Instructions to follow. With the line containing "From S2P Require Import RecordCapture" as the start and the line containing "Lemma get_object_snoc k" as the end, transcribe that span of the entries below exactly, including both.

------------------------------------------------

(* ===== verification/RecordEquiv.v ===== *)
(** * Streamed and parsed records agree *)

From stdpp Require Import gmap.
From S2P Require Import Prelude Bytes StrOps StoreTypes Redact TurnPack RecordParser.
From S2P Require Import RecordCapture RecordLexing RecordAutomaton.

(** * The record of a value

    What [visit] leaves in the record, member by member: the last member of each recorded
    key wins, and everything below any other member is passed over. *)

(** ** Looking members up *)

Lemma get_snoc k fields k' v :
  get k (fields ++ [(k', v)]) = if bool_decide (k' = k) then Some v else get k fields.
Proof.
  induction fields as [|[k0 v0] fields IH]; cbn [app get].
  - by case_bool_decide.
  - rewrite IH. case_bool_decide; [done|]. done.
Qed.

Lemma get_str_snoc k fields k' v :
  get_str k (fields ++ [(k', v)]) = if bool_decide (k' = key k) then as_str v else get_str k fields.
Proof. unfold get_str. rewrite get_snoc. by case_bool_decide. Qed.

Lemma get_object_snoc k fields k' v :
  get_object k (fields ++ [(k', v)]) = if bool_decide (k' = key k) then as_object v else get_object k fields.
Proof. unfold get_object. rewrite get_snoc. by case_bool_decide. Qed.

Lemma visit_fields_snoc depth c fields k v r :
  visit_fields depth c (fields ++ [(k, v)]) r =
  let? r := visit_fields depth c fields r in
  let? k := visit_key k in visit depth (c, Some k) v r.
Proof.
  revert r. induction fields as [|[k0 v0] fields IH]; intros r.
  - cbn [app visit_fields rbind]. destruct (visit_key k); [cbn [rbind]|done]. by destruct (visit _ _ v r).
  - cbn [app visit_fields]. destruct (visit_key k0); [cbn [rbind]|done].
    destruct (visit _ _ v0 r); [apply IH | done].
Qed.

Lemma visit_key_id k k' : visit_key k = Ok k' → k' = k.
Proof. intros [-> _]%captured_small; done. Qed.

(** Members of an object after a prefix of them: the shape of the inductions below. *)
Lemma visit_snoc_inv depth c fields k v r r' :
  visit_fields depth c (fields ++ [(k, v)]) r = Ok r' →
  ∃ r0, visit_fields depth c fields r = Ok r0 ∧ visit depth (c, Some k) v r0 = Ok r'.
Proof.
  rewrite visit_fields_snoc. intros Hv.
  destruct (visit_fields depth c fields r) as [r0|]; [|done]. cbn [rbind] in Hv.
  destruct (visit_key k) as [k'|] eqn:Hk; [|done]. apply visit_key_id in Hk as ->. eauto.
Qed.

(** ** Members that are not recorded *)

Section json_induction.
Context (P : json → Prop).
Context (Hnull : P JNull) (Hbool : ∀ b, P (JBool b)) (Hnum : ∀ b, P (JNumber b)) (Hstr : ∀ s, P (JString s)).
Context (Harr : ∀ items, Forall P items → P (JArray items)).
Context (Hobj : ∀ fields, Forall (λ f, P f.2) fields → P (JObject fields)).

------------------------------------------------

Answer section.
From S2P Require Import RecordCapture RecordLexing RecordAutomaton.

(** * The record of a value

    What [visit] leaves in the record, member by member: the last member of each recorded
    key wins, and everything below any other member is passed over. *)

(** ** Looking members up *)

Lemma get_snoc k fields k' v :
  get k (fields ++ [(k', v)]) = if bool_decide (k' = k) then Some v else get k fields.
Proof.
  induction fields as [|[k0 v0] fields IH]; cbn [app get].
  - by case_bool_decide.
  - rewrite IH. case_bool_decide; [done|]. done.
Qed.

Lemma get_str_snoc k fields k' v :
  get_str k (fields ++ [(k', v)]) = if bool_decide (k' = key k) then as_str v else get_str k fields.
Proof. unfold get_str. rewrite get_snoc. by case_bool_decide. Qed.

Lemma get_object_snoc k fields k' v :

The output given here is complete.